Mientras tanto se había producido un nuevo relevo en el solio de San Pedro. El ya anciano, bondadoso, pío y austero Adriano de Utrecht, natural de los Países Bajos, hijo de un modesto artesano flamenco, que había sido profesor de la Universidad de Lovaina, tutor del emperador Carlos V y regente de España, había salido designado Papa en el Cónclave de 1521, celebrado a raíz del fallecimiento del fastuoso y mundano León X; elección un tanto sorprendente dadas las notas distintivas tan opuestas a la personalidad del nuevo Pontífice que predominaban en los ambientes cortesanos de la Ciudad Eterna. De formación humanista, amigo de Erasmo, partidario de atajar los excesos del clero y de combatir la opulencia e inmoralidad de la Curia, en su corto pontificado de veinte meses, de los cuales no pasó más de un año en Roma, apenas si pudo iniciar la reforma eclesiástica desde el interior de la propia Iglesia. Su repentina muerte truncó todas las posibilidades de cambio que se habían abierto con su acceso al trono de San Pedro, acabando también con su desaparición la amenaza que había supuesto para los integrantes de la Curia por el peligro de que se hubiese podido producir un verdadero saneamiento y limpieza de la corrupción que cubría a buena parte de la jerarquía eclesiástica.

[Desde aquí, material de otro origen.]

Lemma internal_work a st st' :
  internal a = true → tick a = false → step f a st = Some st' → (work st' < work st)%nat.
Proof.
  intros Ha Ht. destruct a as [| | |n now hops net|n now|n|i|i e|i now]; try done; cbn [step].
  - destruct (flights st !! n) as [fl|] eqn:Hn; [|done]. cbn [mbind option_bind].
    destruct (fl_phase fl) eqn:Hp; try done. destruct (answered f hops net); [|done]. intros [= <-].
    by apply complete_work.
  - destruct (flights st !! n) as [fl|] eqn:Hn; [|done]. cbn [mbind option_bind].
    destruct (fl_phase fl) eqn:Hp; try done. destruct (cut_off f fl (mono st)); [|done].
    intros <-%(inj Some). by apply complete_work.
  - destruct (flights st !! n) as [fl|] eqn:Hn; [|done]. cbn [mbind option_bind].
    destruct (fl_phase fl) eqn:Hp; try done. intros [= <-].
    eapply flight_step_work; [exact Hn|reflexivity|done|unfold flight_work; rewrite Hp; cbn; lia].
  - destruct (calls_ st !! i) as [c|] eqn:Hi; [|done]. cbn [mbind option_bind].
    destruct (wake c (flights st)) as [c'|] eqn:Hw; [|done]. intros [= <-]. apply (call_step_work _ _ _ _ Hi).
    destruct c as [kid m| | |m|]; try done; cbn [wake] in Hw; destruct (flights st !! m) as [fl|]; try done;
      cbn [mbind option_bind] in Hw; destruct (fl_phase fl); try done;
      [destruct (fl_err fl)|]; injection Hw as <-; cbn; lia.
  - destruct (calls_ st !! i) as [c|] eqn:Hi; [|done]. cbn [mbind option_bind].
    destruct (cancel c e) as [c'|] eqn:Hw; [|done]. intros [= <-]. apply (call_step_work _ _ _ _ Hi).
    destruct c; try done; injection Hw as <-; cbn; lia.
  - destruct (calls_ st !! i) as [c|] eqn:Hi; [|done]. cbn [mbind option_bind].
    destruct (fall_back f st c now) as [c'|] eqn:Hw; [|done]. intros [= <-]. apply (call_step_work _ _ _ _ Hi).
    destruct c as [|kid m| | |]; try done. cbn [fall_back] in Hw. destruct (flights st !! m); [|done].
    cbn [mbind option_bind] in Hw. destruct (fallbackLocked _ _ _ _). injection Hw as <-. cbn. lia.
Qed.
(* ===== verification/Standards.v ===== *)
(** * Standards: .github/standards/diff.go, what changed since the baseline

    Snapshots of the tracked standards, the differences between two of them and
    the report.  A Go map is a [gmap]; the order in which [range] yields its keys
    is [range_keys], any permutation of them. *)

From stdpp Require Import sorting.
From S2P Require Import Prelude GoLib GoStr SortedMap.

(** The order in which a map is ranged over. *)
Class MapRange := {
  range_keys : ∀ {V : Type}, gmap bytes V → list bytes;
  range_keys_perm : ∀ V (m : gmap bytes V), range_keys m ≡ₚ (map_to_list m).*1 }.

(** ** Data (watch.go) *)

Record RFC := mkRFC {
  rfc_Title : bytes;
  rfc_Status : bytes;
  rfc_ObsoletedBy : list bytes;
  rfc_UpdatedBy : list bytes }.

Record Erratum := mkErratum { er_Status : bytes; er_Type : bytes; er_Section : bytes }.

(** [Record] of watch.go. *)
Record RegRecord := mkRegRecord {
  rr_Description : bytes;
  rr_Usage : bytes;
  rr_Requirements : bytes;
  rr_References : list bytes }.

Record Draft := mkDraft {
  dr_Title : bytes;
  dr_Rev : bytes;
  dr_State : bytes;
  dr_IESGState : bytes;
  dr_RFCEditorState : bytes;
  dr_StdLevel : bytes;
  dr_RFC : bytes }.

Record Snapshot := mkSnapshot {
  RFCs : gmap bytes RFC;
  Errata : gmap bytes (gmap bytes Erratum);
  Registries : gmap bytes (gmap bytes RegRecord);
  Drafts : gmap bytes Draft;
  Pages : gmap bytes bytes }.

Definition newSnapshot : Snapshot := mkSnapshot ∅ ∅ ∅ ∅ ∅.

(** [Config]; the members of [cfg.IANA] are registry files with sub-registries. *)
Record Config := mkConfig {
  cfg_RFCs : list Z;
  cfg_Drafts : list bytes;
  cfg_IANA : gmap bytes (list bytes);
  cfg_Pages : gmap bytes bytes;
  cfg_Impact : gmap bytes bytes;
  MaxBytes : Z }.

(** ** Changes *)

Definition sectionRFC : bytes := #"RFC status".
Definition sectionErrata : bytes := #"Errata".
Definition sectionRegistry : bytes := #"IANA registries".
Definition sectionDrafts : bytes := #"Drafts".
Definition sectionPages : bytes := #"Pages".

Definition sectionOrder : list bytes :=
  [sectionRFC; sectionErrata; sectionRegistry; sectionDrafts; sectionPages].

Record Change := mkChange {
  ch_Section : bytes;
  ch_Summary : bytes;
  ch_Link : bytes;
  ch_Impact : bytes }.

Adriano VI fue el último de los Papas no italianos de aquella época. Su sucesor sería otro miembro del linaje mediceo, Julio, primo del anterior papa León, que tomaría el nombre de Clemente VII (1523-1534). Con él de nuevo volverían a la cúspide de la Santa Sede las intrigas políticas, las influencias familiares y, en consecuencia, la paralización del movimiento reformista de la Curia. De hecho, frente al nombramiento de un solo cardenal por el bueno de Adriano VI, fueron nada menos que 33 los capelos concedidos por el nuevo Papa, una parte de los cuales pasaron a ser disfrutados, mediante compra, por miembros de algunos de los poderosos clanes de hombres de negocios italianos, mientras que otros se repartieron en función de las presiones políticas que desde España y Francia principalmente se ejercieron sobre el casi prisionero Clemente VII, estado en que se encontraba tras el famoso saqueo de Roma de 1527. No obstante, el comportamiento personal de este Pontífice se alejó bastante del de aquellos prelados que habían ocupado la silla de San Pedro en el último tercio del Cuatrocientos. Serio, inteligente y de conducta más edificante, no supo sin embargo salir adelante con éxito en la difícil coyuntura político-religiosa que le tocó vivir. Indeciso y vacilante como soberano temporal, defensor de los intereses familiares en el complicado juego de la política en Italia y por Italia, pagó muy cara su toma de posición frente a Carlos V, que le supondría la tragedia de 1527, a la vez que no sería capaz de prestar la atención que le debía merecer como máxima autoridad de la iglesia de Roma la ruptura del luteranismo.